• _DESCRIPTION OF THE TASK_
Pull out of the data below the stretch of lines bounded by the one containing "(* ===== verification/ClientIo.v ===== *)" and the one containing "- intros s.", both bounds included, unchanged.

[Data items]
__________________________________________________

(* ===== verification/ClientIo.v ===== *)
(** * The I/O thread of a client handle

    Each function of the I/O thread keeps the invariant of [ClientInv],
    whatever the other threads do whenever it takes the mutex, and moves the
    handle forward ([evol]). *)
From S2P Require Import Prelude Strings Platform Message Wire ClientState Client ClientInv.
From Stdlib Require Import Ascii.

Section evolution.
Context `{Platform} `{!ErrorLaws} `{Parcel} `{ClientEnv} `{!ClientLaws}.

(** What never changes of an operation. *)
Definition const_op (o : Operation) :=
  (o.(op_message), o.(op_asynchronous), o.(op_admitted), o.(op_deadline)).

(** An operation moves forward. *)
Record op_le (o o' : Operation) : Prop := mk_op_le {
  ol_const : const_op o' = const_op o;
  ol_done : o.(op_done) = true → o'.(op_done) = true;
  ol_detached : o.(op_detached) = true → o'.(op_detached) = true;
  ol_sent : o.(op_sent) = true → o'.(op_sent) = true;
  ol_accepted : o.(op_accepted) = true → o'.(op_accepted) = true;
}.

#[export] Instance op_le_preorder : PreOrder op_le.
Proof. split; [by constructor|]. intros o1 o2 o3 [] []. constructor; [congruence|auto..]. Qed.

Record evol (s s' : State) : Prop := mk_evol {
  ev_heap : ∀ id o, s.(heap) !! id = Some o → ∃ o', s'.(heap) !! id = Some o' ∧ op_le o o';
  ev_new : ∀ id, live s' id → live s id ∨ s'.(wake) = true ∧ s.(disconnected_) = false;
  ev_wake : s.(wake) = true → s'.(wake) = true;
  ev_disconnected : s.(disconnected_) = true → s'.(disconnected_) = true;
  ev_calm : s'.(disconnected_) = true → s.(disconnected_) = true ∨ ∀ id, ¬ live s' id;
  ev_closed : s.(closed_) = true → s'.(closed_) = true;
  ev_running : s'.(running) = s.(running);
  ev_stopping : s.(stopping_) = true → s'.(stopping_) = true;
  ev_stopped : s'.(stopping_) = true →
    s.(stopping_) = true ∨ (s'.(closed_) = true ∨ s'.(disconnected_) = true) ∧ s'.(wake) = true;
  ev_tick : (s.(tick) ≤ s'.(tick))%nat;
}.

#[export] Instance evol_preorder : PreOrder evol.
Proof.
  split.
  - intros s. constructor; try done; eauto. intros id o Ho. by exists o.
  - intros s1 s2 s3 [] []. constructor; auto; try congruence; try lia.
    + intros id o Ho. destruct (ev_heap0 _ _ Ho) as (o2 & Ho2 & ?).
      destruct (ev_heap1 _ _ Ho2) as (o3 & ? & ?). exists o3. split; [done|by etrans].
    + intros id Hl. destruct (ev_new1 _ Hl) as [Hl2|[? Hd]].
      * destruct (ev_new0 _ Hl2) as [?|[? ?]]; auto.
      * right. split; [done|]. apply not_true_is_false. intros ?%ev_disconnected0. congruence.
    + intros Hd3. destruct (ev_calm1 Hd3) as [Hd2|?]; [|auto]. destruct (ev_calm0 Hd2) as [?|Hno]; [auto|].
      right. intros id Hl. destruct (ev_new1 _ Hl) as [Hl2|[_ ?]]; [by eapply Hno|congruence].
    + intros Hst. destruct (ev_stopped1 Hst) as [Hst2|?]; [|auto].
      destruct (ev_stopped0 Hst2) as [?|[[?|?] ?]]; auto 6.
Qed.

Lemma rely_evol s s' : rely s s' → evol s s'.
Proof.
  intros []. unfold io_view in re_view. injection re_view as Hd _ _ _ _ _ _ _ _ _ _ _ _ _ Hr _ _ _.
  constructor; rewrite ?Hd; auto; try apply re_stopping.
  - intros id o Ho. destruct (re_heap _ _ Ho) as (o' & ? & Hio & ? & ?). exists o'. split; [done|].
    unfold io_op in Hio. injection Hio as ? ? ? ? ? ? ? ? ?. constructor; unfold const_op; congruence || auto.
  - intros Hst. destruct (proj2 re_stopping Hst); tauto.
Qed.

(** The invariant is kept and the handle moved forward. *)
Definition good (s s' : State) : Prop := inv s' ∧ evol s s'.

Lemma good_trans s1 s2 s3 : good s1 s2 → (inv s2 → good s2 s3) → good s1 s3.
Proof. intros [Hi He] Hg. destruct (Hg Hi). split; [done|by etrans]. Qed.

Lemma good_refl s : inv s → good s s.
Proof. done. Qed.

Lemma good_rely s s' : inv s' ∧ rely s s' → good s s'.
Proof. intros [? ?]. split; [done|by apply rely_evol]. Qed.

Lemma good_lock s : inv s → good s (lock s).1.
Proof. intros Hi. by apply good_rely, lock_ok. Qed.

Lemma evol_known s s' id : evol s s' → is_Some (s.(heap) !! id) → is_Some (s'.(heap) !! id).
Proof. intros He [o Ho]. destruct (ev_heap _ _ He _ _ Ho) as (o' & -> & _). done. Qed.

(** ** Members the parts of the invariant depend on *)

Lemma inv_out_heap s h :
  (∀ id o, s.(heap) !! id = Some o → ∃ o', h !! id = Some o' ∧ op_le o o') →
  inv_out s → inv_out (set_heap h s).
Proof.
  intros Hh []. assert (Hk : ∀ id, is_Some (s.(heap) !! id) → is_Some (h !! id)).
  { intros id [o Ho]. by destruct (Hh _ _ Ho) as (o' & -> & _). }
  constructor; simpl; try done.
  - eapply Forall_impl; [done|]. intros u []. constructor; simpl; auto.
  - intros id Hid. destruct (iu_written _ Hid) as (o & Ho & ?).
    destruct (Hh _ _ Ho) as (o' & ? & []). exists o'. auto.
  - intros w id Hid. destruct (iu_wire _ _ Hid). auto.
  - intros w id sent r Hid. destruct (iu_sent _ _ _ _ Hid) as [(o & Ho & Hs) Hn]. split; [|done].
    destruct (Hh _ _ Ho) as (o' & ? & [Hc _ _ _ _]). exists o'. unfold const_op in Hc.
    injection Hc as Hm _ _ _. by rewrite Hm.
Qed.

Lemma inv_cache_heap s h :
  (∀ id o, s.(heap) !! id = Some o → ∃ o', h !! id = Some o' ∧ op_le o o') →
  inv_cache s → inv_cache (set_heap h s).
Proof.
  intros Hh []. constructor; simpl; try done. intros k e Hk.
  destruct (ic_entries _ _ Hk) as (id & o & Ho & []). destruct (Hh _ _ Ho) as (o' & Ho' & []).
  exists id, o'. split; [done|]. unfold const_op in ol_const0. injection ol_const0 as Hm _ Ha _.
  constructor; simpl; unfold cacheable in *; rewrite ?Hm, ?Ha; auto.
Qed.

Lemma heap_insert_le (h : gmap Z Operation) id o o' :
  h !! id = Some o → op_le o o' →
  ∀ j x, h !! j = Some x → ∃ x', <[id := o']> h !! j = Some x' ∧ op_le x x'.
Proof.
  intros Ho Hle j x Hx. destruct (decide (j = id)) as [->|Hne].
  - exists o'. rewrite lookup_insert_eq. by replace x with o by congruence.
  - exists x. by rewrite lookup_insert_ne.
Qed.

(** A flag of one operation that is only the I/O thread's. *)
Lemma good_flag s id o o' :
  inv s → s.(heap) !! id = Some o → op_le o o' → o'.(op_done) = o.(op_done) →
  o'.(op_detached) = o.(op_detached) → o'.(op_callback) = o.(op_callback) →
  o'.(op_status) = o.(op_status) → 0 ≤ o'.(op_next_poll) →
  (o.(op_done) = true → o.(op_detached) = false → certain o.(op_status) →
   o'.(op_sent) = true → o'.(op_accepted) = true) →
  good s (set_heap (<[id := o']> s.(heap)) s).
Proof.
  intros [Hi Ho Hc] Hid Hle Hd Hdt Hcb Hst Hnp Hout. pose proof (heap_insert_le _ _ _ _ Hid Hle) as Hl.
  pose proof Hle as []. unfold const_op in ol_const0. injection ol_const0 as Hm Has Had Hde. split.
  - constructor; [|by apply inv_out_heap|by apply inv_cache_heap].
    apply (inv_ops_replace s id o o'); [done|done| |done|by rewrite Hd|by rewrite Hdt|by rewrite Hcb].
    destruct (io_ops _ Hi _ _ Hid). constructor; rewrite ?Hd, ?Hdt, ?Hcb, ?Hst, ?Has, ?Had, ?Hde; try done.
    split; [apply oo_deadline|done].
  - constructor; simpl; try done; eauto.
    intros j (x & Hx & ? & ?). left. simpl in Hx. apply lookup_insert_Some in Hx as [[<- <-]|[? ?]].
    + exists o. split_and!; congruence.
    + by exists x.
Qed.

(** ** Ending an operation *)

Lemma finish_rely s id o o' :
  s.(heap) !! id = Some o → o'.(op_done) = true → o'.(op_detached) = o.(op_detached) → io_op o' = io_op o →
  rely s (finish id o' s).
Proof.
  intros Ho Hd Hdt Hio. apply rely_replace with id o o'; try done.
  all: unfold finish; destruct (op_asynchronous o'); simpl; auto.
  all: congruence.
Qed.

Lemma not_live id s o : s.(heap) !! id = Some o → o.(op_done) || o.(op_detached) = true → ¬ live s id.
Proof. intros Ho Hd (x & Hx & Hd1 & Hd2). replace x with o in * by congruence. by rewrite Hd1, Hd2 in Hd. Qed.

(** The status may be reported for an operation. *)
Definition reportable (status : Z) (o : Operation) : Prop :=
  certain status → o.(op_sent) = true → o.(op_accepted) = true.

__________________________________________________

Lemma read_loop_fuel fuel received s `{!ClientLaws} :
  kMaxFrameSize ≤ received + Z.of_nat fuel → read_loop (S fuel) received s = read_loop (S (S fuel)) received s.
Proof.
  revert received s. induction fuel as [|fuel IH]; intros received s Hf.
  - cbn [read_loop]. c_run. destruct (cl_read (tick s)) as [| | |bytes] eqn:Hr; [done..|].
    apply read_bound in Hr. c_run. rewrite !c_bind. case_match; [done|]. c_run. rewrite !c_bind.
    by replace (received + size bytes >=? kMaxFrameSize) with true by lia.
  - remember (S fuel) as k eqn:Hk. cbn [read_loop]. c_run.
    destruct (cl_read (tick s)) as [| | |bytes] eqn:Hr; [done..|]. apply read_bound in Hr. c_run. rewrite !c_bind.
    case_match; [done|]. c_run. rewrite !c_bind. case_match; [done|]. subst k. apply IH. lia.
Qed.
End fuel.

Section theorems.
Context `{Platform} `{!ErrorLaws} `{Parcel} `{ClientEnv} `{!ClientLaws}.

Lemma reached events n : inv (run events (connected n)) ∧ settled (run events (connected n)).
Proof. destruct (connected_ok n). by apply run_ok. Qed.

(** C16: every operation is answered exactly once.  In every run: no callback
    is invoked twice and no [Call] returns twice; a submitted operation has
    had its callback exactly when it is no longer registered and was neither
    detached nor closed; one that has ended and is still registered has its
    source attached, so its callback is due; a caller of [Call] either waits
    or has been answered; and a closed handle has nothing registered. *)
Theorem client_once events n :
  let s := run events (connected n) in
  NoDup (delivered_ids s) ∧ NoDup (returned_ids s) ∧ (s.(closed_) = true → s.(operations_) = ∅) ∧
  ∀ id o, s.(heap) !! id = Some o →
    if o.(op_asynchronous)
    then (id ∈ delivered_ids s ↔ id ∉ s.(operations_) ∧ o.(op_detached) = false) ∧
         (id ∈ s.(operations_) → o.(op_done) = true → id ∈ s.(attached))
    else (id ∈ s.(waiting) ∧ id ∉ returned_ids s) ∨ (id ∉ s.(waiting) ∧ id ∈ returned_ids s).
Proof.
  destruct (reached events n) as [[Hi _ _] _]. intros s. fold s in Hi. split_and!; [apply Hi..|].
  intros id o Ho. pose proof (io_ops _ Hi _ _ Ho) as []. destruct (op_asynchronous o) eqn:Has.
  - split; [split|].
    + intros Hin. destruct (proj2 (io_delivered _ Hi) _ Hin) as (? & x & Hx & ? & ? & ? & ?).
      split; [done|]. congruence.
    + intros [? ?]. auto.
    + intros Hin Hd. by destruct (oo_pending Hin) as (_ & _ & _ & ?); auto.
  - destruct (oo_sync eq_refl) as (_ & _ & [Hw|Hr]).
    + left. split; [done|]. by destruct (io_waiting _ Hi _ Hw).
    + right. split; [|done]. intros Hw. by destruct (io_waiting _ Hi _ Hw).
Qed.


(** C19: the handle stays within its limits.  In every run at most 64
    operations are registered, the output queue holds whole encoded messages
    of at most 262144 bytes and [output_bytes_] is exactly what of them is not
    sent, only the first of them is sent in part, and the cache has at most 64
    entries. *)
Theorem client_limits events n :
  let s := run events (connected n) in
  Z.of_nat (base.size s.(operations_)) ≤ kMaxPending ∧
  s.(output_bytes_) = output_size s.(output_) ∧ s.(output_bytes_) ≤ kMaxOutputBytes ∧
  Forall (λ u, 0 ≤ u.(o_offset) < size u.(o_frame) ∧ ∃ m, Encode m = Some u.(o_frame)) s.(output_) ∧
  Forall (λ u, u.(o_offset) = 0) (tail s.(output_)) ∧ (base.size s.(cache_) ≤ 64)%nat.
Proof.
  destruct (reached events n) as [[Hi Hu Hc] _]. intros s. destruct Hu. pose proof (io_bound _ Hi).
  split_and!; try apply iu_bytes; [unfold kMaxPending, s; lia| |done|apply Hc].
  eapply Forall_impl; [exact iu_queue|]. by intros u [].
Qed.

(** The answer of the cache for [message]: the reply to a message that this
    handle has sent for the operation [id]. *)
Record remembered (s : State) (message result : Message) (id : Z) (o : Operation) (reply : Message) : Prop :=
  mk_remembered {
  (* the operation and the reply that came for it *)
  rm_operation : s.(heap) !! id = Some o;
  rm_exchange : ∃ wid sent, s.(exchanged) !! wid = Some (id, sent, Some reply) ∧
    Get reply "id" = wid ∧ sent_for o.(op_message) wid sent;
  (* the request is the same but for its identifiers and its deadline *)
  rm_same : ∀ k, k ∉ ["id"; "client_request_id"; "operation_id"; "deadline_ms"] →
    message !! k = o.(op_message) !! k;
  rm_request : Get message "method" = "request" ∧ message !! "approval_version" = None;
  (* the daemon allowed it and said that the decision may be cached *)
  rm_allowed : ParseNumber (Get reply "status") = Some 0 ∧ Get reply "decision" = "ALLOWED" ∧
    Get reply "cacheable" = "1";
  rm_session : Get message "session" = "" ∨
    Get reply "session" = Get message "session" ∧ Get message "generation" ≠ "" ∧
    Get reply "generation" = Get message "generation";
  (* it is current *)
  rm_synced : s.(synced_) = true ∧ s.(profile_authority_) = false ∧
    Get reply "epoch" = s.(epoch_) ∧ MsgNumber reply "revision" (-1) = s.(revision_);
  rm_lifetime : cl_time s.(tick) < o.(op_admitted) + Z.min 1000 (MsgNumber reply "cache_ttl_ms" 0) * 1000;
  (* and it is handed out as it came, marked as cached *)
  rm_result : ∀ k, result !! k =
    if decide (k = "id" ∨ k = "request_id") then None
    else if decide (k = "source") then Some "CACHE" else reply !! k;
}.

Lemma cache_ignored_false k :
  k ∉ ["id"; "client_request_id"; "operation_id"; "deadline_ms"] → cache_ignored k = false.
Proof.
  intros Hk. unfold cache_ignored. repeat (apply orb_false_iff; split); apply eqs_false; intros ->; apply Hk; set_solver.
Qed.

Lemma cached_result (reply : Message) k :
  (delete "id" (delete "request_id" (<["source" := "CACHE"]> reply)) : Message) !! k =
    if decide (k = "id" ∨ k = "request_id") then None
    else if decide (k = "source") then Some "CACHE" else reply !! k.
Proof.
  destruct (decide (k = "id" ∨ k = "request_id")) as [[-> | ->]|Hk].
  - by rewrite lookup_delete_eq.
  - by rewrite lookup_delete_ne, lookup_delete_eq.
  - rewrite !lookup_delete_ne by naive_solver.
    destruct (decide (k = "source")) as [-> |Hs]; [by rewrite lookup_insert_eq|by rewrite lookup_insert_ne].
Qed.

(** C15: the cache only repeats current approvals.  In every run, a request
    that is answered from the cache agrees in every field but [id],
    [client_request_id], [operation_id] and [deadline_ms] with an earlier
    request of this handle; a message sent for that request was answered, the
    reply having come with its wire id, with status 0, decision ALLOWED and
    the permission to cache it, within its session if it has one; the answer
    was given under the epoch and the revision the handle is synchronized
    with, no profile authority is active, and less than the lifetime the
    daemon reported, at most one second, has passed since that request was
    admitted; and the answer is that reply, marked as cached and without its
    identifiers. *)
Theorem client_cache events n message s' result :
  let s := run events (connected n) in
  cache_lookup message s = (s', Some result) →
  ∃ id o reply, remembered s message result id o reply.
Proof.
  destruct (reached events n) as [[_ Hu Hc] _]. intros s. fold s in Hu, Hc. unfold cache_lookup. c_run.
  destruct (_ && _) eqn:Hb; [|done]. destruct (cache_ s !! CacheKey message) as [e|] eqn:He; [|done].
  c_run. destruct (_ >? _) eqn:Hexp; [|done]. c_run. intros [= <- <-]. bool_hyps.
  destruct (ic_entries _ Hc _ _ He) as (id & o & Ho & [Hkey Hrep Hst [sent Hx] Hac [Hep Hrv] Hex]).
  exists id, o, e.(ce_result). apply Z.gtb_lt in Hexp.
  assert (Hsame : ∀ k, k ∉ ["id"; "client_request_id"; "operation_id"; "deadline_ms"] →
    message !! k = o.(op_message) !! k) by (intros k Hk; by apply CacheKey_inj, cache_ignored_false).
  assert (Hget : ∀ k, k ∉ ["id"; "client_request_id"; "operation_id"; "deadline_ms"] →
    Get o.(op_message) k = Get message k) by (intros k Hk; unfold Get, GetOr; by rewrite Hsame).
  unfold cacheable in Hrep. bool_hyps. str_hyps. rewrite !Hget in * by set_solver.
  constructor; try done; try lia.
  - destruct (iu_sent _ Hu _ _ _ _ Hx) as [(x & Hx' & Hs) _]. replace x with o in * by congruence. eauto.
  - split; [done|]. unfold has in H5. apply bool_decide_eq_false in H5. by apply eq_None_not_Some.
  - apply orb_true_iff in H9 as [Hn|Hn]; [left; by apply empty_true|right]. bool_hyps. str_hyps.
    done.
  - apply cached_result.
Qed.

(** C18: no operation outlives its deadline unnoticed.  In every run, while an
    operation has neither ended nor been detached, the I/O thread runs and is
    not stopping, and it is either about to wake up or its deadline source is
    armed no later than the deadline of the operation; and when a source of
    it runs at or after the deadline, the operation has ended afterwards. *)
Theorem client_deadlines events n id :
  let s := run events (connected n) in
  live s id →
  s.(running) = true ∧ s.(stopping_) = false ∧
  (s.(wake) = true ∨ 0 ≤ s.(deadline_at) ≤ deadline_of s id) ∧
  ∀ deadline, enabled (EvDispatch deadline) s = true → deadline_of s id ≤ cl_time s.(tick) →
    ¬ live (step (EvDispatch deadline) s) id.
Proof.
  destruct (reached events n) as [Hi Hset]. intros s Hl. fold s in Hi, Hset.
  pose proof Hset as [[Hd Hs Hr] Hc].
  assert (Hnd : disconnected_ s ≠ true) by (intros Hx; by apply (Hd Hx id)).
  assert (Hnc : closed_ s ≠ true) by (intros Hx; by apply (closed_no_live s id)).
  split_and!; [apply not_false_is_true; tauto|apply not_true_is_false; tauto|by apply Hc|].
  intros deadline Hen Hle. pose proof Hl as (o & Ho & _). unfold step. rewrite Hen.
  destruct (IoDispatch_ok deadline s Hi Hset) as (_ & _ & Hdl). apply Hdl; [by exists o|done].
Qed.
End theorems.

__________________________________________________

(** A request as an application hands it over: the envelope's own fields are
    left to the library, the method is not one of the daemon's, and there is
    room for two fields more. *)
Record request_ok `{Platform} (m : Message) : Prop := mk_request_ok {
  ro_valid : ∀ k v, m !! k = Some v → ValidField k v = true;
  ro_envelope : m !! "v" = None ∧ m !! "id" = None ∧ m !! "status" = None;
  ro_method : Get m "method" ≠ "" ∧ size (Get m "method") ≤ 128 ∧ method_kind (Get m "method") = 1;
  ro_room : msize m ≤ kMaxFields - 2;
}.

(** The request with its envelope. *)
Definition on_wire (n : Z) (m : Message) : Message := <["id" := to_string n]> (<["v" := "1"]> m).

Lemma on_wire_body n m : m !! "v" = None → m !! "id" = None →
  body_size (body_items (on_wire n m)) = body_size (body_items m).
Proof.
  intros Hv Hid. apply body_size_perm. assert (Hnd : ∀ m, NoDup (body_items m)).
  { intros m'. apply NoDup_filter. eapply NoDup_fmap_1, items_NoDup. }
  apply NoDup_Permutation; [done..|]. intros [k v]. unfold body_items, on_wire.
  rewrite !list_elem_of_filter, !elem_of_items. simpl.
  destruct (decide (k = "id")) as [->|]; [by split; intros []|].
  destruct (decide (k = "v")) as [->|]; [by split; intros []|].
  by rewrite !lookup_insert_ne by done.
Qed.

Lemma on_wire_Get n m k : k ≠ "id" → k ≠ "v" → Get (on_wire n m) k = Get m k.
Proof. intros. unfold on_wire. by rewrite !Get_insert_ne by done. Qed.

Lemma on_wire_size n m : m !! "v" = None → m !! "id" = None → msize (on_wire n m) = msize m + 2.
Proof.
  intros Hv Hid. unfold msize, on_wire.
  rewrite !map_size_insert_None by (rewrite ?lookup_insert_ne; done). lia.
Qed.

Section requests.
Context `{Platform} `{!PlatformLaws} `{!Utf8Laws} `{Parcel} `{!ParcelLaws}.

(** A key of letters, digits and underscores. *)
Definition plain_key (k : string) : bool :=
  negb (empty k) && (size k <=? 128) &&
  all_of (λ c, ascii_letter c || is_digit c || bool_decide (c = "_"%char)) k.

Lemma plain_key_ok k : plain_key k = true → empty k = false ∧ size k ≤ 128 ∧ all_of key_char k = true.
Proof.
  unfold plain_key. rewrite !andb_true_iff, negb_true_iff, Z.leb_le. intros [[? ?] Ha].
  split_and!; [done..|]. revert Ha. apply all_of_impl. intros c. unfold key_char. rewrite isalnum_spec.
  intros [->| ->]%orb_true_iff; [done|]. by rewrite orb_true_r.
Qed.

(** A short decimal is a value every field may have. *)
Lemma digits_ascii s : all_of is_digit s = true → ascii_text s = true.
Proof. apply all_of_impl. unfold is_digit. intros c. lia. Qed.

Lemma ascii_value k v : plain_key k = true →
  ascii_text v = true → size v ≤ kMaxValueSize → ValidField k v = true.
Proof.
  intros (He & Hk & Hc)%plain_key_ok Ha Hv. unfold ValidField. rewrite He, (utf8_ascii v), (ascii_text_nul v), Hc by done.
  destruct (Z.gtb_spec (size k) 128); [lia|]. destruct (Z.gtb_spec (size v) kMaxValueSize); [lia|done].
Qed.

__________________________________________________

• _REPLY TO THE TASK_
(* ===== verification/ClientIo.v ===== *)
(** * The I/O thread of a client handle

    Each function of the I/O thread keeps the invariant of [ClientInv],
    whatever the other threads do whenever it takes the mutex, and moves the
    handle forward ([evol]). *)
From S2P Require Import Prelude Strings Platform Message Wire ClientState Client ClientInv.
From Stdlib Require Import Ascii.

Section evolution.
Context `{Platform} `{!ErrorLaws} `{Parcel} `{ClientEnv} `{!ClientLaws}.

(** What never changes of an operation. *)
Definition const_op (o : Operation) :=
  (o.(op_message), o.(op_asynchronous), o.(op_admitted), o.(op_deadline)).

(** An operation moves forward. *)
Record op_le (o o' : Operation) : Prop := mk_op_le {
  ol_const : const_op o' = const_op o;
  ol_done : o.(op_done) = true → o'.(op_done) = true;
  ol_detached : o.(op_detached) = true → o'.(op_detached) = true;
  ol_sent : o.(op_sent) = true → o'.(op_sent) = true;
  ol_accepted : o.(op_accepted) = true → o'.(op_accepted) = true;
}.

#[export] Instance op_le_preorder : PreOrder op_le.
Proof. split; [by constructor|]. intros o1 o2 o3 [] []. constructor; [congruence|auto..]. Qed.

Record evol (s s' : State) : Prop := mk_evol {
  ev_heap : ∀ id o, s.(heap) !! id = Some o → ∃ o', s'.(heap) !! id = Some o' ∧ op_le o o';
  ev_new : ∀ id, live s' id → live s id ∨ s'.(wake) = true ∧ s.(disconnected_) = false;
  ev_wake : s.(wake) = true → s'.(wake) = true;
  ev_disconnected : s.(disconnected_) = true → s'.(disconnected_) = true;
  ev_calm : s'.(disconnected_) = true → s.(disconnected_) = true ∨ ∀ id, ¬ live s' id;
  ev_closed : s.(closed_) = true → s'.(closed_) = true;
  ev_running : s'.(running) = s.(running);
  ev_stopping : s.(stopping_) = true → s'.(stopping_) = true;
  ev_stopped : s'.(stopping_) = true →
    s.(stopping_) = true ∨ (s'.(closed_) = true ∨ s'.(disconnected_) = true) ∧ s'.(wake) = true;
  ev_tick : (s.(tick) ≤ s'.(tick))%nat;
}.

#[export] Instance evol_preorder : PreOrder evol.
Proof.
  split.
  - intros s. constructor; try done; eauto. intros id o Ho. by exists o.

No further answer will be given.